Dataset entries:
Record PointLocation : Type := mkPointLocation {
  pl_type : PointLocationType;
  pl_polygons : list Polygon;
  pl_vertices : list Vertex
}.

Section Containment.

Variable EPSILON : R.
Variable mesh : Mesh.

(** *** [Polygon.containsPoint] *)

(** The [for] loop of [containsPoint]: [k] iterations remain, [i] is the
    loop counter and [onEdge] the flag. *)
Fixpoint containsPoint_loop (this : Polygon) (point : Point)
  (k : nat) (i : Z) (onEdge : bool) : result PolyContainment :=
  let v := fun j : Z => defined (ring (vertices this) j) in
  match k with
  | O =>
      if onEdge then
        adj <- defined (neighbour mesh this 0) ;;
        a <- v (len (vertices this) - 1)%Z ;;
        b <- v 0%Z ;;
        Ok (mkPolyContainment ON_EDGE adj [a; b])
      else Ok (mkPolyContainment INSIDE Obstacle [])
  | S k' =>
      vertex <- v i ;;
      nextVertex <- v (i + 1)%Z ;;
      if equals EPSILON point vertex then
        Ok (mkPolyContainment ON_VERTEX Obstacle [vertex])
      else if onEdge then
        adj <- defined (neighbour mesh this i) ;;
        prev <- v (i - 1)%Z ;;
        Ok (mkPolyContainment ON_EDGE adj [prev; vertex])
      else
        let orientation := getOrientation EPSILON vertex nextVertex point in
        bounded <- (if Orientation_eqb orientation COLLINEAR
                    then isBounded EPSILON point vertex nextVertex
                    else Ok false) ;;
        if bounded then containsPoint_loop this point k' (i + 1)%Z true
        else if Orientation_eqb orientation CLOCKWISE then
          Ok (mkPolyContainment OUTSIDE Obstacle [])
        else containsPoint_loop this point k' (i + 1)%Z onEdge
  end.

Definition containsPoint (this : Polygon) (point : Point)
  : result PolyContainment :=
  containsPoint_loop this point (length (vertices this)) 0%Z false.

Exercise details: Return, word for word, the line containing "pl_type : PointLocationType;" and all lines after it through the last line of the records, and nothing else.

Written response:
  pl_type : PointLocationType;
  pl_polygons : list Polygon;
  pl_vertices : list Vertex
}.

Section Containment.

Variable EPSILON : R.
Variable mesh : Mesh.

(** *** [Polygon.containsPoint] *)

(** The [for] loop of [containsPoint]: [k] iterations remain, [i] is the
    loop counter and [onEdge] the flag. *)
Fixpoint containsPoint_loop (this : Polygon) (point : Point)
  (k : nat) (i : Z) (onEdge : bool) : result PolyContainment :=
  let v := fun j : Z => defined (ring (vertices this) j) in
  match k with
  | O =>
      if onEdge then
        adj <- defined (neighbour mesh this 0) ;;
        a <- v (len (vertices this) - 1)%Z ;;
        b <- v 0%Z ;;
        Ok (mkPolyContainment ON_EDGE adj [a; b])
      else Ok (mkPolyContainment INSIDE Obstacle [])
  | S k' =>
      vertex <- v i ;;
      nextVertex <- v (i + 1)%Z ;;
      if equals EPSILON point vertex then
        Ok (mkPolyContainment ON_VERTEX Obstacle [vertex])
      else if onEdge then
        adj <- defined (neighbour mesh this i) ;;
        prev <- v (i - 1)%Z ;;
        Ok (mkPolyContainment ON_EDGE adj [prev; vertex])
      else
        let orientation := getOrientation EPSILON vertex nextVertex point in
        bounded <- (if Orientation_eqb orientation COLLINEAR
                    then isBounded EPSILON point vertex nextVertex
                    else Ok false) ;;
        if bounded then containsPoint_loop this point k' (i + 1)%Z true
        else if Orientation_eqb orientation CLOCKWISE then
          Ok (mkPolyContainment OUTSIDE Obstacle [])
        else containsPoint_loop this point k' (i + 1)%Z onEdge
  end.

Definition containsPoint (this : Polygon) (point : Point)
  : result PolyContainment :=
  containsPoint_loop this point (length (vertices this)) 0%Z false.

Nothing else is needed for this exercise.